Hi, I’m just getting into the modular world, so not sure where I’m going wrong.
I just deployed MAX on an AWS p5.48xlarge, running GPT-OSS. I was going to do some load testing, but I’m getting really bad performance from trivial prompts - so much so, that my reverse proxy is timing out. According to logs and metrics, the model is producing tokens, just slowly and more than I would expect in response to “Hello”.

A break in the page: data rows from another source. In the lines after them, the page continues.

(* ===== verification/Engine.v ===== *)
(** [pkg/engine]: the contract of a verification engine.

    A task, the identity it is bound to, the feedback signals of a probe and an
    engine's capabilities.  The interface itself is the function type [Engine_]
    of [Verifier.v]: what the verifier needs of the in-process SMTP engine, of a
    remote agent's client or of any other engine. *)

From S2P Require Import Prelude GoStrings Float64 GoTime Verdict.

Record Task := {
  Task_ID : string;
  Task_JobID : string;
  Task_Email : string;
  Task_Normalized : string;
  Task_Domain : string;
  Task_Provider : string;
  Task_MX : list string;
}.

(** The identity a probe leaves from.  Dialling is the network's business; the
    model keeps what the engine and the manager read of a binding. *)
Record EgressBinding := {
  binding_ID : string;
  binding_HELO : string;
  binding_MailFrom : string;
}.

Inductive SignalKind : Type :=
| SignalAccepted
| SignalMailboxGone
| SignalTempFail
| SignalBlocked
| SignalConnRefused
| SignalTimeout
| SignalKind_other (s : string).

#[global] Instance SignalKind_eq_decision : EqDecision SignalKind.
Proof. solve_decision. Defined.

Record Signal := {
  Signal_Kind : SignalKind;
  Signal_EgressID : string;
  Signal_Destination : string;
  Signal_Code : Z;
  Signal_Detail : string;
}.

Record Caps := {
  SupportsCatchAll : bool;
  SupportsProxy : bool;
  NeedsPort25 : bool;
}.
(** Simultaneous callers are paced exactly as advertised: with a burst of
    [b] whole tokens and a fresh destination, the first [b] of them go at once
    and the later ones are delayed by their place in the queue divided by the
    rate, until the first whose delay would exceed [maxWait], who is refused. *)
Theorem reserve_n_schedule key now l b n :
  0 <= maxIdle l -> 0 <= b < 2 ^ 52 -> Z.of_nat n < 2 ^ 52 ->
  burst l = Fin (inject_Z b) -> buckets l !! key = None ->
  (forall i, 0 <= i < Z.of_nat n -> (schedule l b i).2 = true) ->
  reserve_n (S n) key now l = (fun i => schedule l b (Z.of_nat i)) <$> seq 0 (S n).
Proof.
  intros Hm Hb Hn Hbu Hnone Hok.
  assert (Ht : tokens (bucket_at key now l) = Fin (inject_Z (b - 0))).
  { unfold bucket_at. rewrite evict_lookup, Hnone. simpl. unfold refill. cbn [last].
    unfold Sub. rewrite Z.sub_diag. simpl. by rewrite Hbu, Z.sub_0_r. }
  assert (Hgen : forall k j l', (j + k = n)%nat -> rate l' = rate l -> maxWait l' = maxWait l ->
    maxIdle l' = maxIdle l -> tokens (bucket_at key now l') = Fin (inject_Z (b - Z.of_nat j)) ->
    reserve_n (S k) key now l' = (fun i => schedule l b (Z.of_nat i)) <$> seq j (S k)).
  { induction k as [|k IH]; intros j l' Hj Hr Hw Hi Htj;
      destruct (reserve_schedule key now l' b (Z.of_nat j)) as [H1 H2]; try (done || lia);
      assert (Hs : schedule l' b (Z.of_nat j) = schedule l b (Z.of_nat j))
        by (unfold schedule; by rewrite Hr, Hw); rewrite Hs in H1, H2.
    - simpl. destruct (reserve key now l') as [[d ok] l'']. simpl in *. by rewrite H1.
    - destruct (H2 (Hok (Z.of_nat j) ltac:(lia))) as (Hr' & Hw' & Hi' & Ht').
      change (reserve_n (S (S k)) key now l') with
        (let '(d, ok, l'') := reserve key now l' in (d, ok) :: reserve_n (S k) key now l'').
      destruct (reserve key now l') as [[d ok] l'']. simpl in H1, Hr', Hw', Hi', Ht'.
      rewrite (IH (S j) l''); [|lia|congruence|congruence|congruence|].
      + rewrite H1. done.
      + rewrite Ht'. by replace (Z.of_nat (S j)) with (Z.of_nat j + 1) by lia. }
  apply (Hgen n 0%nat l); (done || lia).
Qed.
(** [Spec]; the transport is an opaque handle that only dialling uses. *)
Record Spec := {
  Spec_ID : string;
  Spec_Kind : Kind;
  Spec_IP : string;
  Spec_HELO : string;
  Spec_MailFrom : string;
  Spec_ASN : string;
  Spec_Region : string;
  Spec_WarmUp : bool;
}.

(** ** State of the manager *)

Definition defaultHealthAlpha : float64 := f64 (3 # 10).
Definition defaultCircuitThreshold : Z := 3.
Definition defaultCircuitCooldown : Duration := 15 * Minute.
Definition defaultQuarantineThreshold : Z := 5.
Definition defaultQuarantineCooldown : Duration := Hour.
Definition dailyResetInterval : Duration := 24 * Hour.
Definition defaultWarmupStages : list Z := [50; 200; 1000; 5000].

Record Config := {
  cfg_Identities : list Spec;
  cfg_HealthAlpha : float64;
  cfg_CircuitThreshold : Z;
  cfg_CircuitCooldown : Duration;
  cfg_QuarantineThreshold : Z;
  cfg_QuarantineCooldown : Duration;
  cfg_WarmupStages : list Z;
  cfg_ActiveDailyCap : Z;
}.

(** The counters are Go [int]s; they are unbounded here, and [EgressCount] bounds
    them in every run by what was restored and the calls since. *)
Record record := {
  spec : Spec;
  state : State;
  warmupStage : Z;
  usedToday : Z;
  lastReset : Time;
  online : bool;
  blockStreak : Z;
  quarantinedUntil : Time;
  quarantineReason : string;
  rhealth : gmap string health;
  circuits : gmap string circuit;
}.

Record Manager := {
  alpha : float64;
  circuitThreshold : Z;
  circuitCooldown : Duration;
  quarantineThreshold : Z;
  quarantineCooldown : Duration;
  warmupStages : list Z;
  activeDailyCap : Z;
  records : gmap string record;
  order : list string;
  dirty : bool;
}.

(** Field assignments of the Go code. *)
Definition set_records (f : gmap string record) (m : Manager) : Manager :=
  {| alpha := alpha m; circuitThreshold := circuitThreshold m;
     circuitCooldown := circuitCooldown m; quarantineThreshold := quarantineThreshold m;
     quarantineCooldown := quarantineCooldown m; warmupStages := warmupStages m;
     activeDailyCap := activeDailyCap m; records := f; order := order m; dirty := dirty m |}.

Definition set_dirty (d : bool) (m : Manager) : Manager :=
  {| alpha := alpha m; circuitThreshold := circuitThreshold m;
     circuitCooldown := circuitCooldown m; quarantineThreshold := quarantineThreshold m;
     quarantineCooldown := quarantineCooldown m; warmupStages := warmupStages m;
     activeDailyCap := activeDailyCap m; records := records m; order := order m; dirty := d |}.

Definition set_order (o : list string) (m : Manager) : Manager :=
  {| alpha := alpha m; circuitThreshold := circuitThreshold m;
     circuitCooldown := circuitCooldown m; quarantineThreshold := quarantineThreshold m;
     quarantineCooldown := quarantineCooldown m; warmupStages := warmupStages m;
     activeDailyCap := activeDailyCap m; records := records m; order := o; dirty := dirty m |}.

(** The lifecycle fields of a record: state, stage, streak, deadline, reason. *)
Definition set_life (st : State) (stage streak : Z) (until : Time) (reason : string)
    (r : record) : record :=
  {| spec := spec r; state := st; warmupStage := stage; usedToday := usedToday r;
     lastReset := lastReset r; online := online r; blockStreak := streak;
     quarantinedUntil := until; quarantineReason := reason;
     rhealth := rhealth r; circuits := circuits r |}.

Definition set_usage (used : Z) (reset : Time) (r : record) : record :=
  {| spec := spec r; state := state r; warmupStage := warmupStage r; usedToday := used;
     lastReset := reset; online := online r; blockStreak := blockStreak r;
     quarantinedUntil := quarantinedUntil r; quarantineReason := quarantineReason r;
     rhealth := rhealth r; circuits := circuits r |}.

Definition set_feedback (h : gmap string health) (c : gmap string circuit) (r : record) : record :=
  {| spec := spec r; state := state r; warmupStage := warmupStage r; usedToday := usedToday r;
     lastReset := lastReset r; online := online r; blockStreak := blockStreak r;
     quarantinedUntil := quarantinedUntil r; quarantineReason := quarantineReason r;
     rhealth := h; circuits := c |}.

Definition set_online (b : bool) (r : record) : record :=
  {| spec := spec r; state := state r; warmupStage := warmupStage r; usedToday := usedToday r;
     lastReset := lastReset r; online := b; blockStreak := blockStreak r;
     quarantinedUntil := quarantinedUntil r; quarantineReason := quarantineReason r;
     rhealth := rhealth r; circuits := circuits r |}.

Definition set_spec (s : Spec) (r : record) : record :=
  {| spec := s; state := state r; warmupStage := warmupStage r; usedToday := usedToday r;
     lastReset := lastReset r; online := online r; blockStreak := blockStreak r;
     quarantinedUntil := quarantinedUntil r; quarantineReason := quarantineReason r;
     rhealth := rhealth r; circuits := circuits r |}.

(** ** Construction *)

(** The record of a new identity, in [New] and [AddIdentity]. *)
Definition fresh_record (s : Spec) (start : Time) : record :=
  {| spec := s; state := if Spec_WarmUp s then StateWarming else StateActive;
     warmupStage := 0; usedToday := 0; lastReset := start; online := true;
     blockStreak := 0; quarantinedUntil := 0; quarantineReason := "";
     rhealth := ∅; circuits := ∅ |}.

Definition seed (start : Time) (m : Manager) (s : Spec) : Manager :=
  set_order (order m ++ [Spec_ID s])
    (set_records (<[Spec_ID s := fresh_record s start]> (records m)) m).

Definition New (cfg : Config) (start : Time) : Manager :=
  let a := cfg_HealthAlpha cfg in
  let m := {|
    alpha := if fle a (f64 0) || flt (f64 1) a then defaultHealthAlpha else a;
    circuitThreshold := if cfg_CircuitThreshold cfg <=? 0 then defaultCircuitThreshold
                        else cfg_CircuitThreshold cfg;
    circuitCooldown := if cfg_CircuitCooldown cfg <=? 0 then defaultCircuitCooldown
                       else cfg_CircuitCooldown cfg;
    quarantineThreshold := if cfg_QuarantineThreshold cfg <=? 0 then defaultQuarantineThreshold
                           else cfg_QuarantineThreshold cfg;
    quarantineCooldown := if cfg_QuarantineCooldown cfg <=? 0 then defaultQuarantineCooldown
                          else cfg_QuarantineCooldown cfg;
    warmupStages := if len (cfg_WarmupStages cfg) =? 0 then defaultWarmupStages
                    else cfg_WarmupStages cfg;
    activeDailyCap := cfg_ActiveDailyCap cfg;
    records := ∅; order := []; dirty := false |} in
  fold_left (seed start) (cfg_Identities cfg) m.

(** ** Selection *)

(** [destOf] *)
Definition destOf (t : Task) : string :=
  if negb (String.eqb (Task_Provider t) "") && negb (String.eqb (Task_Provider t) "custom")
  then Task_Provider t else Task_Domain t.

(** [record.score] *)
Definition rec_score (r : record) (dest : string) : float64 :=
  match rhealth r !! dest with
  | Some h => score h
  | None => f64 1
  end.

(** [capFor]; [None] is the index panic. *)
Definition capFor (m : Manager) (r : record) : option Z :=
  if bool_decide (state r = StateWarming) then
    let stage := warmupStage r in
    let stage := if stage >=? len (warmupStages m) then len (warmupStages m) - 1 else stage in
    if stage <? 0 then None else warmupStages m !! Z.to_nat stage
  else Some (activeDailyCap m).

(** [eligibleLocked]: the answer, and the record after [circuit.allow] moved an
    expired breaker to half-open. *)
Definition eligibleLocked (m : Manager) (r : record) (dest : string) (now : Time)
    : option (bool * record) :=
  if bool_decide (state r = StateDisabled) || bool_decide (state r = StateQuarantined)
  then Some (false, r)
  else if negb (online r) then Some (false, r)
  else
    let '(ok, r) :=
      match circuits r !! dest with
      | Some c => let '(ok, c) := allow now c in
                  (ok, set_feedback (rhealth r) (<[dest := c]> (circuits r)) r)
      | None => (true, r)
      end in
    if negb ok then Some (false, r)
    else
      limit ← capFor m r;
      if (limit >? 0) && (usedToday r >=? limit) then Some (false, r) else Some (true, r).

(** The candidate kept by [selectLocked]: its id, its score, its usage. *)
Definition candidate : Type := string * float64 * Z.

Definition better (sc : float64) (used : Z) (best : option candidate) : bool :=
  match best with
  | None => true
  | Some (_, bs, bu) => flt bs sc || (feq sc bs && (used <? bu))
  end.

Fixpoint select_loop (m : Manager) (dest : string) (now : Time) (ids : list string)
    (recs : gmap string record) (best : option candidate)
    : option (gmap string record * option candidate) :=
  match ids with
  | [] => Some (recs, best)
  | id :: ids =>
      r ← recs !! id;
      '(ok, r) ← eligibleLocked m r dest now;
      let recs := <[id := r]> recs in
      if negb ok then select_loop m dest now ids recs best
      else
        let sc := rec_score r dest in
        select_loop m dest now ids recs
          (if better sc (usedToday r) best then Some (id, sc, usedToday r) else best)
  end.

(** [selectLocked] *)
Definition selectLocked (m : Manager) (dest : string) (now : Time)
    : option (Manager * option candidate) :=
  '(recs, best) ← select_loop m dest now (order m) (records m) None;
  Some (set_records recs m, best).

(** ** Reconciliation *)

(** Quarantine expiry of one record. *)
Definition expire_quarantine (now : Time) (r : record) : record :=
  if bool_decide (state r = StateQuarantined) && After now (quarantinedUntil r)
  then set_life StateWarming 0 0 (quarantinedUntil r) (quarantineReason r) r
  else r.

(** One pass of the daily loop: the counter is cleared, the window moves by a
    day and a warming identity climbs one stage. *)
Definition daily_reset (m : Manager) (r : record) : record :=
  let r := set_usage 0 (Add (lastReset r) dailyResetInterval) r in
  if bool_decide (state r = StateWarming) then
    let stage := warmupStage r + 1 in
    set_life (if stage >=? len (warmupStages m) then StateActive else StateWarming)
      stage (blockStreak r) (quarantinedUntil r) (quarantineReason r) r
  else r.

Fixpoint daily_loop (fuel : nat) (m : Manager) (now : Time) (r : record) : record :=
  match fuel with
  | O => r
  | S fuel => if Sub now (lastReset r) >=? dailyResetInterval
              then daily_loop fuel m now (daily_reset m r) else r
  end.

Here are the flags passed to max serve:
–device-memory-utilization=0.70
–devices=gpu:gpu0,1,2,3,4,5,6,7
–enable-prefix-caching
–max-batch-size=128
–max-length=65536
–model-path=openai/gpt-oss-120b
–port=8000
–pretty-print-config
and the pretty-print output:
Metrics initialized.
Pipeline Architecture
architecture : GptOssForCausalLM
pipeline_class : TextGenerationPipeline
pipeline_model : GptOssModel
tokenizer : TextTokenizer
Model Information
Model: main
════════════════════════════════════════
model_path : openai/gpt-oss-120b
huggingface_revision : main
quantization_encoding : float4_e2m1fnx2
weight_path : *.safetensors (22 files)
devices : gpu[0], gpu[1], gpu[2], gpu[3], gpu[4], gpu[5], gpu[6], gpu[7]
max_seq_len : 65536
── KV Cache ──
page_size : 128 tokens
prefix_caching : True
kv_connector : null
memory_utilization : 70.0%
available_cache_memory : 250.58 GiB
Pipeline Config
max_seq_len : 65536
max_batch_size : 128
chunked_prefill : True
max_batch_input_tokens : 8192
in_flight_batching : False
Sampling Config
top_k : -1
top_p : 1
min_p : 0.0
temperature : 1
frequency_penalty : 0.0
presence_penalty : 0.0
repetition_penalty : 1.0
max_new_tokens : None
min_new_tokens : 0
ignore_eos : False
detokenize : True
stop_strings : None
stop_token_ids : [200002, 199999, 200012]
Server Config
host : 0.0.0.0
port : 8000
metrics_port : 8001
api_types : openai, sagemaker
operation_mode : standard
File System Config
allowed_image_roots : None
max_local_image_bytes : 20.00 MiB
Metrics and Telemetry Config
metric_recording : PROCESS
metric_level : BASIC (10)
detailed_buffer_factor : 20
disable_telemetry : False
transaction_recording : None
Model Worker Config
use_heartbeat : False
health_fail_timeout : 60.0s